## TASK INPUTS
+++++
Lemma update_settings_fields_optional k f :
  fields (update_settings_schema VALID_ROLES) !! k = Some f → required f = false.
Proof.
  intros Hf. apply update_settings_fields_elem in Hf.
  unfold update_settings_fields in Hf.
  repeat (apply elem_of_cons in Hf as [Hf|Hf]); [..|by apply elem_of_nil in Hf];
    by injection Hf as -> ->.
Qed.

(** The schema's verdict on a body, key by key. *)
Lemma update_settings_schema_errors (body : gmap string value) k :
  Schema_errors (update_settings_schema VALID_ROLES) body !! k =
  body !! k ≫= field_error (update_settings_schema VALID_ROLES) k.
Proof.
  rewrite Schema_errors_lookup. destruct (body !! k) as [v|]; [done|].
  destruct (fields _ !! k) as [f|] eqn:Hf; [|done].
  by rewrite (update_settings_fields_optional _ _ Hf).
Qed.

(** The handler's loop, one accumulator at a time. *)
Lemma validate_loop_errors l acc :
  (foldl (validate_step VALID_ROLES) acc l).1 =
  foldl (λ e kv, match check_setting VALID_ROLES kv.1 kv.2 with
                 | Some x => <[kv.1 := x]> e
                 | None => e
                 end) acc.1 l.
Proof.
  revert acc. induction l as [|[k v] l IH]; intros acc; [done|].
  cbn [foldl]. rewrite IH. unfold validate_step. cbn [fst snd].
  by destruct (check_setting VALID_ROLES k v).
Qed.

Lemma validate_loop_validated l acc :
  (foldl (validate_step VALID_ROLES) acc l).2 =
  foldl (λ m kv, match check_setting VALID_ROLES kv.1 kv.2 with
                 | Some _ => m
                 | None => <[kv.1 := kv.2]> m
                 end) acc.2 l.
Proof.
  revert acc. induction l as [|[k v] l IH]; intros acc; [done|].
  cbn [foldl]. rewrite IH. unfold validate_step. cbn [fst snd].
  by destruct (check_setting VALID_ROLES k v).
Qed.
+++++
## TASK REQUIREMENTS
The required output is the whole listing, printed again exactly.

## ANSWER FOR THIS EXERCISE
Lemma update_settings_fields_optional k f :
  fields (update_settings_schema VALID_ROLES) !! k = Some f → required f = false.
Proof.
  intros Hf. apply update_settings_fields_elem in Hf.
  unfold update_settings_fields in Hf.
  repeat (apply elem_of_cons in Hf as [Hf|Hf]); [..|by apply elem_of_nil in Hf];
    by injection Hf as -> ->.
Qed.

(** The schema's verdict on a body, key by key. *)
Lemma update_settings_schema_errors (body : gmap string value) k :
  Schema_errors (update_settings_schema VALID_ROLES) body !! k =
  body !! k ≫= field_error (update_settings_schema VALID_ROLES) k.
Proof.
  rewrite Schema_errors_lookup. destruct (body !! k) as [v|]; [done|].
  destruct (fields _ !! k) as [f|] eqn:Hf; [|done].
  by rewrite (update_settings_fields_optional _ _ Hf).
Qed.

(** The handler's loop, one accumulator at a time. *)
Lemma validate_loop_errors l acc :
  (foldl (validate_step VALID_ROLES) acc l).1 =
  foldl (λ e kv, match check_setting VALID_ROLES kv.1 kv.2 with
                 | Some x => <[kv.1 := x]> e
                 | None => e
                 end) acc.1 l.
Proof.
  revert acc. induction l as [|[k v] l IH]; intros acc; [done|].
  cbn [foldl]. rewrite IH. unfold validate_step. cbn [fst snd].
  by destruct (check_setting VALID_ROLES k v).
Qed.

Lemma validate_loop_validated l acc :
  (foldl (validate_step VALID_ROLES) acc l).2 =
  foldl (λ m kv, match check_setting VALID_ROLES kv.1 kv.2 with
                 | Some _ => m
                 | None => <[kv.1 := kv.2]> m
                 end) acc.2 l.
Proof.
  revert acc. induction l as [|[k v] l IH]; intros acc; [done|].
  cbn [foldl]. rewrite IH. unfold validate_step. cbn [fst snd].
  by destruct (check_setting VALID_ROLES k v).
Qed.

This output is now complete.